Post Operative Instructions

Endoscopic Carpal Tunnel Release

Wound Care

  1. Keep your incision dry, but it is okay to take a shower and wash your hands. Please do not put your operative hand in a tub, pool, hot tub or sink of water for 2 weeks after surgery.
  2. Keep the surgical wound covered with a band aid or bandage for the first week. Please do not apply antibiotic ointment or use peroxide on the surgical site. There are no stitches to be removed. It is okay to wash the dried blood around your incision with peroxide on sterile gauze.
  3. Elevate your hand above your heart when up. You may cross your wrist over your chest to the opposite shoulder or strike the "Statue of Liberty" pose with the operative hand.
  4. Report redness, swelling or drainage to our office at 804.320.1339.


  1. Wear the short arm splint for the first 4 weeks after surgery, while you sleep and during the day for activities. After 4 weeks, you may begin to wean from the splint.
  2. Move your fingers frequently, straightening them completely, and making a full fist several times per hours.
  3. Refrain from pushing, pulling, lifting or grabbing with the operative hand and do not lift anything that weighs 5 lbs for more. (ex. A gallon of milk weighs 8 lbs)

What should I expect during the first month after surgery?

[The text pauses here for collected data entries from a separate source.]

(** More fuel changes nothing. *)
Lemma renameLoop_enough o : forall fuel fuel' name i,
  (countLonger (String.length name) (candidates o) < fuel)%nat ->
  (fuel <= fuel')%nat ->
  renameLoop fuel' o name i = renameLoop fuel o name i.
Proof.
  induction fuel as [|fuel IH]; intros fuel' name i Hfuel Hle; [lia|].
  destruct fuel' as [|fuel']; [lia|].
  cbn [renameLoop]. destruct (JsObject.truthyAt o name) eqn:E; [|done].
  apply IH; [|lia].
  pose proof (countLonger_lt (String.length name)
                (String.length (name +:+ "_" +:+ JsString.ofNat i))
                (candidates o) name (truthyAt_candidate _ _ E)) as Hlt.
  rewrite !length_append in *. simpl in *. lia.
Qed.

Lemma freshName_fixed o name :
  JsObject.truthyAt o name = false -> freshName o name = name.
Proof. intros E. unfold freshName. cbn [renameLoop]. by rewrite E. Qed.

Lemma freshName_not_proto o name : freshName o name <> "__proto__".
Proof.
  intros E. pose proof (freshName_falsy o name) as H.
  rewrite E in H. discriminate H.
Qed.

(** ** Row mapper: what it does to the headers *)

Lemma skeleton_leaf n r : skeleton (mkHeader n r []) = mkHeader n r [].
Proof. reflexivity. Qed.

Lemma skeleton_node n r s ss :
  skeleton (mkHeader n r (s :: ss)) = mkHeader "" r (map skeleton (s :: ss)).
Proof. reflexivity. Qed.

Lemma mapHeaders_skeleton_of (P := fun h =>
    forall o row, skeleton (mapHeader h o row).1.1 = skeleton h) hs :
  Forall P hs ->
  forall o row, map skeleton (mapHeaders hs o row).1.1 = map skeleton hs.
Proof.
  induction 1 as [|h hs Hh _ IH]; intros o row; [done|].
  rewrite mapHeaders_cons. cbn [fst map]. by rewrite Hh, IH.
Qed.

Lemma mapHeader_skeleton h : forall o row,
  skeleton (mapHeader h o row).1.1 = skeleton h.
Proof.
  induction h as [n r subs IH] using header_ind. intros o row.
  destruct subs as [|s ss].
  - by rewrite mapHeader_leaf.
  - rewrite mapHeader_node. cbn [fst].
    pose proof (mapHeaders_skeleton_of _ IH [] row) as Hsub.
    rewrite skeleton_node, <- Hsub.
    destruct (mapHeaders (s :: ss) [] row).1.1 as [|s' ss'] eqn:E.
    + rewrite mapHeaders_cons in E. discriminate E.
    + apply skeleton_node.
Qed.

Lemma mapHeaders_again_of (P := fun h =>
    forall o row, mapHeader (mapHeader h o row).1.1 o row = mapHeader h o row) hs :
  Forall P hs ->
  forall o row, mapHeaders (mapHeaders hs o row).1.1 o row = mapHeaders hs o row.
Proof.
  induction 1 as [|h hs Hh _ IH]; intros o row; [done|].
  rewrite (mapHeaders_cons h hs). cbn [fst].
  rewrite mapHeaders_cons, Hh, IH. done.
Qed.

Lemma mapHeader_again h : forall o row,
  mapHeader (mapHeader h o row).1.1 o row = mapHeader h o row.
Proof.
  induction h as [n r subs IH] using header_ind. intros o row.
  destruct subs as [|s ss].
  - rewrite mapHeader_leaf. cbn [fst]. apply mapHeader_leaf.
  - pose proof (mapHeaders_again_of _ IH [] row) as Hsub.
    rewrite mapHeader_node. cbn [fst].
    destruct (mapHeaders (s :: ss) [] row).1.1 as [|s' ss'] eqn:E.
    + rewrite mapHeaders_cons in E. discriminate E.
    + rewrite mapHeader_node, Hsub.
      rewrite (freshName_fixed o (freshName o n)) by apply freshName_falsy.
      by rewrite E.
Qed.

Lemma mapHeaders_again hs o row :
  mapHeaders (mapHeaders hs o row).1.1 o row = mapHeaders hs o row.
Proof.
  apply mapHeaders_again_of, Forall_forall. intros h _. apply mapHeader_again.
Qed.

(** C6 (as amended).  Mapping a row changes the headers in one respect
    only: a header that has subheaders keeps the name that line 113 gave
    it.  Spans, the shape of the tree and the names of the headers without
    subheaders stay as they were.  Mapping a row with the same contents
    again, against the headers as the first mapping left them, gives the
    same record and changes no header. *)
Theorem row_mapping_repeats (hs : list HeaderCell) (row : list RowItem) :
  map skeleton (mapRowToHeaders hs row).1.2 = map skeleton hs /\
  mapRowToHeaders (mapRowToHeaders hs row).1.2 row = mapRowToHeaders hs row.
Proof.
  rewrite (mapRowToHeaders_eq hs row). cbn [fst snd]. split.
  - apply mapHeaders_skeleton_of, Forall_forall. intros h _.
    apply mapHeader_skeleton.
  - by rewrite mapRowToHeaders_eq, mapHeaders_again.
Qed.

(** C6 as stated fails: mapping a row renames the second and the third of
    three sibling headers named [x]; and a renamed header stays renamed,
    so that a later row is not mapped as it would be against the headers
    as built. *)
Lemma row_mapping_renames_headers :
  (mapRowToHeaders threeSiblings [Text "1"; Text "2"; Text "3"]).1.2
  <> threeSiblings /\
  map name (mapRowToHeaders threeSiblings [Text "1"; Text "2"; Text "3"]).1.2
  = ["x"; "x_0"; "x_0_2"] /\
  (mapRowToHeaders leafThenNode [Text ""; Text "w"]).1.1
  = [("x", VObject [("c", VString "w")])] /\
  (mapRowToHeaders (mapRowToHeaders leafThenNode [Text "1"; Text "v"]).1.2
                   [Text ""; Text "w"]).1.1
  = [("x", VString ""); ("x_0", VObject [("c", VString "w")])].
Proof.
  split; [vm_compute; discriminate|].
  repeat split; vm_compute; reflexivity.
Qed.

(** ** Header tree builder against the rule of the specification *)

Lemma lengthOrOne_max subs :
  lengthOrOne subs = Z.max 1 (Z.of_nat (length subs)).
Proof. destruct subs as [|s ss]; [done|]. unfold lengthOrOne. simpl length. lia. Qed.

Lemma scanParents_spec header parents :
  scanParents header parents = specAttach nonZero header parents.
Proof.
  unfold specAttach. induction parents as [|p ps IH]; [done|].
  cbn [scanParents list_find].
  destruct (decide (nonZero (remainingSubheaders p) = true)) as [Hd|Hd].
  - unfold nonZero in Hd. apply negb_true_iff in Hd. rewrite Hd.
    simpl. by rewrite lengthOrOne_max.
  - apply not_true_is_false in Hd. unfold nonZero in Hd.
    apply negb_false_iff in Hd. rewrite Hd, IH.
    destruct (list_find _ ps) as [[k q]|]; done.
Qed.

Lemma absorbGroup_spec row : forall parents marked,
  foldl (fun '(marked, parents) header =>
           match specAttach nonZero header parents with
           | Some parents' => (marked ++ [None], parents')
           | None => (marked ++ [Some header], parents)
           end)
        (marked, parents) row
  = (marked ++ (absorbGroup row parents).1, (absorbGroup row parents).2).
Proof.
  induction row as [|h row IH]; intros parents marked.
  - simpl. by rewrite app_nil_r.
  - cbn [foldl absorbGroup]. rewrite <- scanParents_spec.
    destruct (scanParents h parents) as [parents'|].
    + rewrite IH. destruct (absorbGroup row parents') as [g p']. simpl.
      by rewrite <- app_assoc.
    + rewrite IH. destruct (absorbGroup row parents) as [g p']. simpl.
      by rewrite <- app_assoc.
Qed.

Lemma absorbRows_spec below : forall first,
  specLevels nonZero (first :: below) = Some (absorbRows first below).
Proof.
  induction below as [|next below IH]; intros first; [done|].
  unfold specLevels in *. cbn [foldr]. cbn [foldr] in IH. rewrite IH.
  cbn [absorbRows]. destruct (absorbRows next below) as [next' rows'].
  unfold specAbsorbRow. rewrite absorbGroup_spec.
  by destruct (absorbGroup next' first) as [g first'].
Qed.
(** Whether the run from [p] on the rest [s] ever accepts. *)
Fixpoint hits (s : list Z) (first : bool) (p : list Z) : bool :=
  match s with
  | [] => false
  | c :: s' => Nat.ltb 0 (snd (check p first s)) || existsb (hits s' false) (fst (check p first s))
  end.

Lemma hits_zero_end c s first : hits (c :: s) first [0] = first || (c =? 46).
Proof. simpl. by destruct (first || (c =? 46)). Qed.

Lemma hits_zero c s first p :
  p ≠ [] →
  hits (c :: s) first (0 :: p) =
  (first && hits (c :: s) true p) || ((c =? 46) && hits s false p) || hits s false (0 :: p).
Proof.
  intros Hp. destruct p as [|a p]; [done|].
  change (hits (c :: s) first (0 :: a :: p)) with
    (Nat.ltb 0 (snd (check (0 :: a :: p) first (c :: s))) ||
     existsb (hits s false) (fst (check (0 :: a :: p) first (c :: s)))).
  change (hits (c :: s) true (a :: p)) with
    (Nat.ltb 0 (snd (check (a :: p) true (c :: s))) ||
     existsb (hits s false) (fst (check (a :: p) true (c :: s)))).
  assert (check (0 :: a :: p) first (c :: s) =
    let '(m1, n1) := if first then check (a :: p) true (c :: s) else ([], 0%nat) in
    ((m1 ++ if c =? 46 then [a :: p] else []) ++ [0 :: a :: p], n1)) as -> by done.
  destruct first.
  - destruct (check (a :: p) true (c :: s)) as [m1 n1]. cbn [fst snd].
    rewrite !existsb_app. destruct (c =? 46); cbn [existsb]; rewrite ?orb_false_r;
      rewrite ?orb_assoc; reflexivity.
  - cbn [fst snd]. rewrite !existsb_app.
    destruct (c =? 46); cbn [existsb]; rewrite ?orb_false_r; reflexivity.
Qed.

Lemma hits_star a c s first p :
  is_star a = true →
  hits (c :: s) first (a :: p) =
  (negb (is_nil p) && hits (c :: s) true p) ||
  (star_ok a c && if is_nil s then is_nil p else hits s false (a :: p)).
Proof.
  intros Ha.
  change (hits (c :: s) first (a :: p)) with
    (Nat.ltb 0 (snd (check (a :: p) first (c :: s))) ||
     existsb (hits s false) (fst (check (a :: p) first (c :: s)))).
  assert (check (a :: p) first (c :: s) =
    let '(m1, n1) := match p with [] => ([], 0%nat) | _ => check p true (c :: s) end in
    if negb (star_ok a c) then (m1, n1)
    else match s with
         | [] => (m1, (n1 + if is_nil p then 1 else 0)%nat)
         | _ => (m1 ++ [a :: p], n1)
         end) as ->.
  { cbn [check]. rewrite Ha. by assert ((a =? 0) = false) as -> by (unfold is_star in Ha; lia). }
  assert (∀ m n, (match p with [] => ([], 0%nat) | _ => check p true (c :: s) end) = (m, n) →
    (0 <? n)%nat || existsb (hits s false) m = negb (is_nil p) && hits (c :: s) true p) as Hp.
  { intros m n E. destruct p as [|b p]; [by injection E as <- <-|].
    change (hits (c :: s) true (b :: p)) with
      (Nat.ltb 0 (snd (check (b :: p) true (c :: s))) ||
       existsb (hits s false) (fst (check (b :: p) true (c :: s)))).
    by rewrite E. }
  destruct (match p with [] => _ | _ => _ end) as [m n] eqn:E. rewrite <- (Hp m n) by done.
  destruct (star_ok a c); cbn [negb andb fst snd]; [|by rewrite orb_false_r].
  destruct s as [|d s].
  - cbn [fst snd is_nil]. assert (∀ b : bool, (0 <? n + if b then 1 else 0)%nat = (0 <? n)%nat || b) as ->.
    { intros [|]; destruct n; simpl; rewrite ?Nat.add_0_r; try done; by rewrite orb_true_r. }
    destruct (existsb _ m), (0 <? n)%nat, (is_nil p); done.
  - cbn [fst snd is_nil]. rewrite existsb_app. cbn [existsb]. by rewrite orb_false_r, orb_assoc.
Qed.

Lemma hits_one a c s first p :
  a ≠ 0 → is_star a = false →
  hits (c :: s) first (a :: p) =
  one lit a c && if is_nil s then nullable_tail p else negb (is_nil p) && hits s false p.
Proof.
  intros Ha0 Ha.
  change (hits (c :: s) first (a :: p)) with
    (Nat.ltb 0 (snd (check (a :: p) first (c :: s))) ||
     existsb (hits s false) (fst (check (a :: p) first (c :: s)))).
  cbn [check]. rewrite Ha. assert ((a =? 0) = false) as -> by lia.
  destruct (one lit a c); [|done]. destruct s as [|d s].
  - simpl. by destruct (nullable_tail p).
  - destruct p as [|b p]; [done|]. cbn [fst snd existsb is_nil]. simpl. by rewrite orb_false_r.
Qed.

(** ** What a run finds

    [rglob] is [aglob] with a final 0 for the dot that ends the reversed
    pattern: the match may stop right before a dot. *)
Fixpoint rglob (p : list Z) (s : list Z) : bool :=
  match p with
  | [] => is_nil s
  | a :: p' =>
      if a =? 0 then is_nil s || dot_head s
      else if is_star a then star_loop (rglob p') (star_ok a) s
      else match s with [] => false | c :: s' => one lit a c && rglob p' s' end
  end.

Lemma rglob_app q r s :
  0 ∉ q →
  rglob (q ++ r) s = true ↔
  ∃ s1 s2, s = s1 ++ s2 ∧ aglob lit q s1 = true ∧ rglob r s2 = true.
Proof.
  revert s. induction q as [|a q IH]; intros s Hq; simpl.
  - split; [intros H; by exists [], s|]. intros (s1 & s2 & -> & H1 & H2). by destruct s1.
  - apply not_elem_of_cons in Hq as [Ha Hq].
    assert ((a =? 0) = false) as -> by lia. destruct (is_star a).
    + rewrite star_loop_iff. setoid_rewrite star_loop_iff. split.
      * intros (s1 & s2 & -> & Hok & H). apply IH in H as (s3 & s4 & -> & H3 & H4); [|done].
        exists (s1 ++ s3), s4. rewrite app_assoc. split_and!; [done|by exists s1, s3|done].
      * intros (s1 & s2 & -> & (s3 & s4 & -> & Hok & H4) & H2).
        exists s3, (s4 ++ s2). rewrite app_assoc, IH by done.
        split_and!; [done|done|by exists s4, s2].
    + destruct s as [|c s].
      * split; [done|]. intros (s1 & s2 & E & H1 & H2).
        symmetry in E. apply app_eq_nil in E as [-> ->]. done.
      * rewrite andb_true_iff, IH by done. split.
        -- intros [Hc (s1 & s2 & -> & H1 & H2)]. exists (c :: s1), s2. by rewrite Hc, H1.
        -- intros (s1 & s2 & E & H1 & H2). destruct s1 as [|d s1]; [done|].
           injection E as <- ->. apply andb_true_iff in H1 as [Hd H1]. split; [done|].
           by exists s1, s2.
Qed.

(** A star before the final dot is as good as any run, in a source without
    a colon; the double star does not mind colons either. *)
Lemma star_dot_any a s :
  (a = 1 → 58 ∉ s) → star_loop (rglob [0]) (star_ok a) s = true.
Proof.
  induction s as [|c s IH]; [done|]. intros H.
  cbn [star_loop]. rewrite IH by (intros; set_solver). cbn -[Z.eqb star_ok].
  unfold star_ok, dot_or_colon. destruct (Z.eqb_spec a 1) as [->|]; [|by rewrite orb_true_r].
  apply not_elem_of_cons in H as [H1 H2]; [|done]. assert ((c =? 58) = false) as -> by lia.
  by destruct (c =? 46).
Qed.

Lemma rglob_nil q lead :
  0 ∉ q → adj apart q → rglob (q ++ zero_if lead) [] = nullable_tail (q ++ zero_if lead).
Proof.
  intros Hq Ha. destruct q as [|x q]; [by destruct lead|].
  apply not_elem_of_cons in Hq as [Hx Hq]. apply adj_cons in Ha as [Hxy Ha].
  rewrite <- app_comm_cons. cbn [rglob]. assert ((x =? 0) = false) as Ex by lia. rewrite Ex.
  destruct (is_star x) eqn:Es.
  - cbn [star_loop]. rewrite orb_false_r. destruct q as [|y q].
    + destruct lead; simpl; by rewrite ?Ex, Es.
    + apply not_elem_of_cons in Hq as [Hy Hq]. specialize (Hxy y eq_refl Es).
      cbn. assert ((y =? 0) = false) as Ey by lia. rewrite Ey, Hxy.
      destruct (q ++ zero_if lead); simpl; [by rewrite andb_false_r|done].
  - destruct q as [|y q].
    + destruct lead; cbn -[is_star Z.eqb]; by rewrite ?Ex, Es.
    + cbn -[is_star]. rewrite Es. by destruct (q ++ zero_if lead).
Qed.

Lemma hits_rglob s q lead first :
  s ≠ [] → q ≠ [] → 0 ∉ q → adj apart q → (lead = true → last q = Some 1 → 58 ∉ s) →
  hits s first (q ++ zero_if lead) = rglob (q ++ zero_if lead) s.
Proof.
  revert q first. induction s as [|c s IHs]; [done|]. intros q first _.
  revert first. induction q as [|a q IHq]; [done|].
  intros first _ Hq Ha Hc. pose proof Hq as Hq0. pose proof Ha as Ha0.
  apply not_elem_of_cons in Hq as [Hx Hq]. apply adj_cons in Ha as [Hxy Ha].
  assert (s ≠ [] → ∀ q', q' ≠ [] → 0 ∉ q' → adj apart q' → last q' = last (a :: q) →
            hits s false (q' ++ zero_if lead) = rglob (q' ++ zero_if lead) s) as IH.
  { intros Hs q' ??? Hq'. rewrite <- Hq' in Hc. apply IHs; try done.
    intros Hl Hl1. specialize (Hc Hl Hl1). set_solver. }
  rewrite <- app_comm_cons. cbn [rglob]. assert ((a =? 0) = false) as -> by lia.
  destruct (is_star a) eqn:Es.
  - rewrite hits_star by done. cbn [star_loop]. destruct q as [|b q].
    + destruct lead; simpl app.
      * rewrite hits_zero_end. simpl negb. simpl andb. rewrite orb_true_l.
        symmetry. apply (star_dot_any a (c :: s)). intros ->. by apply Hc.
      * change (negb (is_nil []) && hits (c :: s) true []) with false.
        rewrite orb_false_l. change (rglob [] (c :: s)) with false. rewrite orb_false_l.
        f_equal. destruct s as [|d s]; [done|]. cbn [is_nil].
        change [a] with ([a] ++ zero_if false).
        rewrite (IH ltac:(done) [a]) by (try done; set_solver).
        cbn [app zero_if rglob]. assert ((a =? 0) = false) as -> by lia. by rewrite Es.
    + rewrite last_cons_cons in *. rewrite IHq by done. simpl negb. simpl andb. f_equal.
      f_equal. destruct s as [|d s].
      * simpl. rewrite orb_false_r. apply not_elem_of_cons in Hq as [Hy Hq].
        assert ((b =? 0) = false) as -> by lia. by rewrite (Hxy b eq_refl Es).
      * cbn [is_nil]. change (a :: b :: q ++ zero_if lead) with ((a :: b :: q) ++ zero_if lead).
        rewrite (IH ltac:(done) (a :: b :: q)) by (by rewrite ?last_cons_cons).
        rewrite <- app_comm_cons.
        cbn [rglob]. assert ((a =? 0) = false) as -> by lia. by rewrite Es.
  - rewrite hits_one by (try done; lia). f_equal. destruct s as [|d s].
    + cbn [is_nil]. by rewrite rglob_nil.
    + cbn [is_nil]. destruct q as [|b q].
      * destruct lead; [|done]. by rewrite hits_zero_end.
      * by rewrite (IH ltac:(done) (b :: q)) by (by rewrite ?last_cons_cons).
Qed.
Lemma parse_loop_read fuel set bytes atoms lastAtom :
  parse_loop fuel set bytes atoms lastAtom =
  match read_atoms fuel set bytes with
  | None => None
  | Some (set', raw) => Some (set', fst (normalize_from (atoms, lastAtom) raw))
  end.
Proof.
  revert set bytes atoms lastAtom.
  induction fuel as [|fuel IH]; intros set [|b rest] atoms lastAtom; try done.
  simpl. destruct (readAtom set b rest) as [[[set' a] after]|]; [|done].
  destruct (parse_atom atoms lastAtom a) as [atoms' last'] eqn:E. rewrite IH.
  destruct (read_atoms fuel set' after) as [[set'' raw]|]; [|done].
  simpl. by rewrite E.
Qed.

Lemma Add_read set patt d :
  Add set patt d =
  match read_atoms (length patt) set patt with
  | None => None
  | Some (set', raw) =>
      Some (MkMatchSet (ms_patterns set' ++ [live d (compiled raw)])
              (ms_nextAtom set') (ms_charSetToAtom set') (ms_atomToCharSet set'))
  end.
Proof.
  unfold Add, parse. rewrite parse_loop_read.
  destruct (read_atoms _ _ _) as [[set' raw]|]; [|done].
  by rewrite reverse_in_place_rev.
Qed.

  1. You should experience minimal pain, which is usually relieved by resting your hand, taking over the counter pain medications such as acetaminophen or ibuprofen.
  2. Pain at the surgical site can occur with direct pressure over the incision, such as that experienced when pushing yourself out of a chair.
  3. Nighttime awakening (related to your carpal tunnel syndrome) usually goes away soon after surgery.
  4. Numbness and tingling may linger for a short while, but improves with time after surgery.
  5. It is common to have mild swelling at the surgical site, but usually is not associated with pain or redness.
  6. Some people experience pain on either side (or both sides) of the incision around 5-6 weeks after surgery. This is known as "pillar pain". It results from the new architecture of your wrist after surgery. The pain comes from the "pulling" sensation of the muscles in your hand, since the band that suspended them together has been cut.
  7. Wearing a splint may make your wrist feel "weak". This is very common but improves as you begin to use your wrist more.
  8. It can take anywhere from 4-6 months to regain strength in the hand after carpal tunnel surgery. Please make an appointment to be seen if you having concerns.